TV presenter Charlie Webster said she was left in tears after the story of her childhood friend who suffered sexual abuse and ultimately took her own life was raised in Parliament following a campaign to improve support for victims.
Ms Webster has written an open letter – signed by Rape Crisis, Women’s Aid, Refuge and Save the Children UK and others – calling on the Government to provide “sufficient” multi-year funding for specialist support services in the Victims and Prisoners Bill.
In the letter, Ms Webster described how her friend Katie helped to convict their abusive running coach, only to take her own life many years later.
Her story was raised by Labour MP Jess Phillips in the House of Commons as MPs debate the Bill’s second reading.
The MP for Birmingham, Yardley, who is a shadow Home Office minister but was speaking from the back benches, noted rhetoric on providing support to victims of abuse, but hit out at a lack of specialist support services.
“Let’s just get some counsellors for people to go to, that might be an idea… I think that many of us will have seen the letter today from Charlie Webster, who is a friend of many of us in this chamber, and the story of her friend Katie, who took her life following not being able to overcome the trauma of her situation, is the actual reality on the ground for the vast,” she said, before cutting off to take an intervention.
When Ms Webster was 19, their coach was convicted and sent to prison for 10 years. In 2021, she documented her experience alongside victims including Katie in a documentary for the BBC called Nowhere To Run: Abused By Our Coach.
Earlier this year, Ms Webster revealed Katie had died by suicide.
Ms Webster, in her letter to the Government, said: “If you truly want to put victims and survivors at the heart of the bill then I strongly call on you to ensure that sufficient multi-year funding is allocated to make sure that victims can get access to specialist support when then need it, particularly specialist counselling and emotional support that help survivors to work through trauma and rebuild their lives after sexual abuse.”
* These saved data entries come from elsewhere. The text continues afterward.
Ltac find_options :=
  first [apply finds_short | apply finds_long | apply finds_chap | apply finds_lqr
        | apply finds_void]; first [eassumption | done].

(** One option of the request: [R] says whether it was rejected. *)
Ltac select_option R :=
  eapply (selects_bind _ _ _ _ _ R);
  [ find_options
  | intros try _ ?%andb_prop; tauto
  | intros try _ _; apply above_not_head; repeat apply above_app; done
  | intros ? ? ].

Definition dropped_bytes (go try : lcp_options) : list Z :=
  (if neg_mru (dropped go try) then ADDCISHORT CI_MRU true (mru go) else []) ++
  (if neg_asyncmap (dropped go try) then ADDCILONG CI_ASYNCMAP true (asyncmap go) else []) ++
  (if drop_chap go try then ADDCICHAP CI_AUTHTYPE true CHAP (chap_mdtype go) else []) ++
  (if drop_upap go try then ADDCISHORT CI_AUTHTYPE true UPAP else []) ++
  (if neg_lqr (dropped go try) then ADDCILQR CI_QUALITY true (lqr_period go) else []) ++
  (if neg_magicnumber (dropped go try)
   then ADDCILONG CI_MAGICNUMBER true (magicnumber go) else []) ++
  (if neg_pcompression (dropped go try) then ADDCIVOID CI_PCOMPRESSION true else []) ++
  (if neg_accompression (dropped go try) then ADDCIVOID CI_ACCOMPRESSION true else []) ++ [].

Lemma dropped_bytes_eq go try : lcp_addci (dropped go try) = dropped_bytes go try.
Proof.
  unfold lcp_addci, dropped_bytes, drop_upap, drop_chap,
    ADDCISHORT, ADDCILONG, ADDCICHAP, ADDCILQR, ADDCIVOID.
  by rewrite app_nil_r.
Qed.

Lemma selects_no_more {A} (a : A) (wf : A -> Prop) :
  wf a -> selects (no_more ;; ret a) wf (fun _ => []).
Proof.
  intros Ha c Hc. pose proof (checks_no_more c Hc) as N. unfold bind, ret.
  destruct (no_more c) as [[] c'| | |]; [done|..|done|done]. done.
Qed.

(** A protocol that was asked for besides CHAP is not in the request. *)
Lemma clears_upap go try :
  clears go try -> neg_chap go = true -> neg_upap (dropped go try) = false.
Proof.
  intros (?&?&?&?&?&?&?&?&_&H) E. cbn. rewrite (H E). by destruct (neg_upap go).
Qed.

Lemma clears_drop_upap go try :
  clears go try -> drop_upap go try = true -> negb (neg_chap go) && neg_upap go = true.
Proof.
  intros Hc [_ Hd]%andb_prop. pose proof (clears_upap _ _ Hc) as E.
  destruct (neg_chap go); [by rewrite E in Hd|]. cbn in *. by destruct (neg_upap go).
Qed.

Lemma finds_upap go :
  finds (if negb (neg_chap go) then REJCISHORT CI_AUTHTYPE (neg_upap go) UPAP else ret false)
    (negb (neg_chap go) && neg_upap go) CI_AUTHTYPE (ADDCISHORT CI_AUTHTYPE true UPAP).
Proof.
  destruct (neg_chap go); cbn [negb andb]; [|by apply finds_short].
  split; [done|]. intros c Hc. split; [done|]. done.
Qed.

Lemma dropped_flag r n : (r = true -> n = true) -> n && negb (keep r n) = r.
Proof. destruct r, n; naive_solver. Qed.

Lemma clear_flags go r0 r1 r2 r3 r4 r5 r6 r7 :
  let t := clear_options go r0 r1 r2 r3 r4 r5 r6 r7 in
  neg_mru t = keep r0 (neg_mru go) /\ neg_asyncmap t = keep r1 (neg_asyncmap go) /\
  neg_chap t = keep r2 (neg_chap go) /\ neg_upap t = keep r3 (neg_upap go) /\
  neg_lqr t = keep r4 (neg_lqr go) /\ neg_magicnumber t = keep r5 (neg_magicnumber go) /\
  neg_pcompression t = keep r6 (neg_pcompression go) /\
  neg_accompression t = keep r7 (neg_accompression go).
Proof. by split_and!. Qed.

Lemma rejci_selects go :
  lcp_options_ok go -> selects (lcp_rejci go) (clears go) (dropped_bytes go).
Proof.
  intros [Hm Hc Ha Hg Hl].
  assert (Hp : is_u16 CHAP /\ is_u16 UPAP) by done. destruct Hp.
  unfold lcp_rejci, dropped_bytes.
  select_option (fun try => neg_mru (dropped go try)).
  select_option (fun try => neg_asyncmap (dropped go try)).
  eapply (selects_bind _ _ _ _ _ (fun try => drop_chap go try)).
  { find_options. }
  { intros try _ ?%andb_prop; tauto. }
  { intros try [[Hw _] _] E. apply above_not_head. unfold drop_upap.
    rewrite (clears_upap _ _ Hw E), andb_false_r. repeat apply above_app; done. }
  intros ? ?.
  eapply (selects_bind _ _ _ _ _ (fun try => drop_upap go try)).
  { apply finds_upap. }
  { intros try [[[Hw _] _] _]. by apply clears_drop_upap. }
  { intros try _ _. apply above_not_head; repeat apply above_app; done. }
  intros ? ?.
  select_option (fun try => neg_lqr (dropped go try)).
  select_option (fun try => neg_magicnumber (dropped go try)).
  select_option (fun try => neg_pcompression (dropped go try)).
  select_option (fun try => neg_accompression (dropped go try)).
  apply selects_no_more.
  assert (E2 : neg_chap go = true -> r2 = false)
    by (intros E; destruct r2; [|done]; rewrite E in H4; discriminate (H4 eq_refl)).
  destruct (clear_flags go r r0 r1 r2 r3 r4 r5 r6) as (F0&F1&F2&F3&F4&F5&F6&F7).
  split_and!; unfold drop_upap, drop_chap, dropped; cbv zeta;
    cbn [neg_mru neg_asyncmap neg_chap neg_upap neg_lqr neg_magicnumber neg_pcompression
         neg_accompression]; rewrite ?F0, ?F1, ?F2, ?F3, ?F4, ?F5, ?F6, ?F7;
    try by apply dropped_flag.
  - exists r, r0, r1, r2, r3, r4, r5, r6. split; [done|]. rewrite F3. intros E.
    by rewrite (E2 E).
  - clear -E2 H4 H3. destruct r1, r2, (neg_chap go), (neg_upap go); naive_solver.
Qed.

(** C23: a Reject is accepted exactly when it carries, in the order of our
    request, options of that request with the values we asked for; the next
    request is then the old one without these options.  A Reject that is not
    accepted changes nothing, and none makes the parser read past the packet. *)
Theorem lcp_rejci_spec go c :
  lcp_options_ok go -> cursor_ok c ->
  match lcp_rejci go c with
  | Ok try _ => clears go try /\ rest_of c = lcp_addci (dropped go try)
  | Throw _ _ => forall try, clears go try -> rest_of c <> lcp_addci (dropped go try)
  | Fault | Hang => False
  end.
Proof.
  intros Hgo Hc. pose proof (rejci_selects go Hgo c Hc) as H.
  destruct (lcp_rejci go c) as [try c'| | |]; [|..|done|done].
  - by rewrite dropped_bytes_eq.
  - intros try. rewrite dropped_bytes_eq. apply H.
Qed.

(** ** Concrete packets *)

(** What [lcp_init] asks for, with magic number 0x01020304. *)
Definition sample_go : lcp_options :=
  lcp_init_want no_lcp_options <| magicnumber := 0x01020304 |>.

Lemma sample_go_ok : lcp_options_ok sample_go.
Proof. by split. Defined.

Lemma lcp_ackci_spec_witness :
  match lcp_ackci sample_go (mk_cursor 14 [1; 4; 5; 220; 5; 6; 1; 2; 3; 4; 7; 2; 8; 2]) with
  | Ok _ _ => lcp_addci sample_go = [1; 4; 5; 220; 5; 6; 1; 2; 3; 4; 7; 2; 8; 2]
  | _ => False
  end.
Proof.
  assert (Hc : cursor_ok (mk_cursor 14 [1; 4; 5; 220; 5; 6; 1; 2; 3; 4; 7; 2; 8; 2])).
  { split; [repeat constructor; done|done]. }
  exact (lcp_ackci_spec sample_go _ sample_go_ok Hc).
Defined.

Lemma lcp_rejci_spec_witness :
  rest_of (mk_cursor 6 [1; 4; 5; 220; 7; 2; 99]) =
    lcp_addci (dropped sample_go
      (sample_go <| neg_mru := false |> <| neg_pcompression := false |>)).
Proof.
  assert (Hc : cursor_ok (mk_cursor 6 [1; 4; 5; 220; 7; 2; 99])).
  { split; [repeat constructor; done|done]. }
  exact (proj2 (lcp_rejci_spec sample_go _ sample_go_ok Hc)).
Defined.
The broadcaster also said on Twitter: “Although I welcome the efforts currently being made, and the creation of the Victim’s Bill, it’s irresponsible to create a bill that says it has victims at its heart but doesn’t provide sufficient commitment to specialist support for them.”
After Ms Phillips spoke, Ms Webster wrote on Twitter: “In tears. Thank you @jessphillips for speaking about Katie in Parliament.
“I so desperately wanted Katie and her pain be heard after all these years. I’m heartbroken for her and her family that we can’t bring her back, and help her. But we can save others.”
Conservative MP Kate Kniveton also urged ministers to invest more in support services for domestic abuse victims.
The Burton MP told the Commons: “We need to ensure the available support is what victims want and need. So much of this is crisis-related, and of course getting people into safety is hugely important, but what about after that?”
She cited research by Women’s Aid which claimed investing a minimum of £427 million a year to fund specialist domestic abuse services across England “could save the public purse as much as £23 billion a year”.
Justice Secretary Alex Chalk had earlier told the Commons: “The Bill will provide better support for victims.
“It will help to ensure that support services – those critical services – are targeted where they are most needed by introducing a new joint statutory duty on police and crime commissioners, integrated care boards and local authorities to co-operate, to work together when commissioning support services for victims of domestic and sexual abuse and other serious violent crimes.”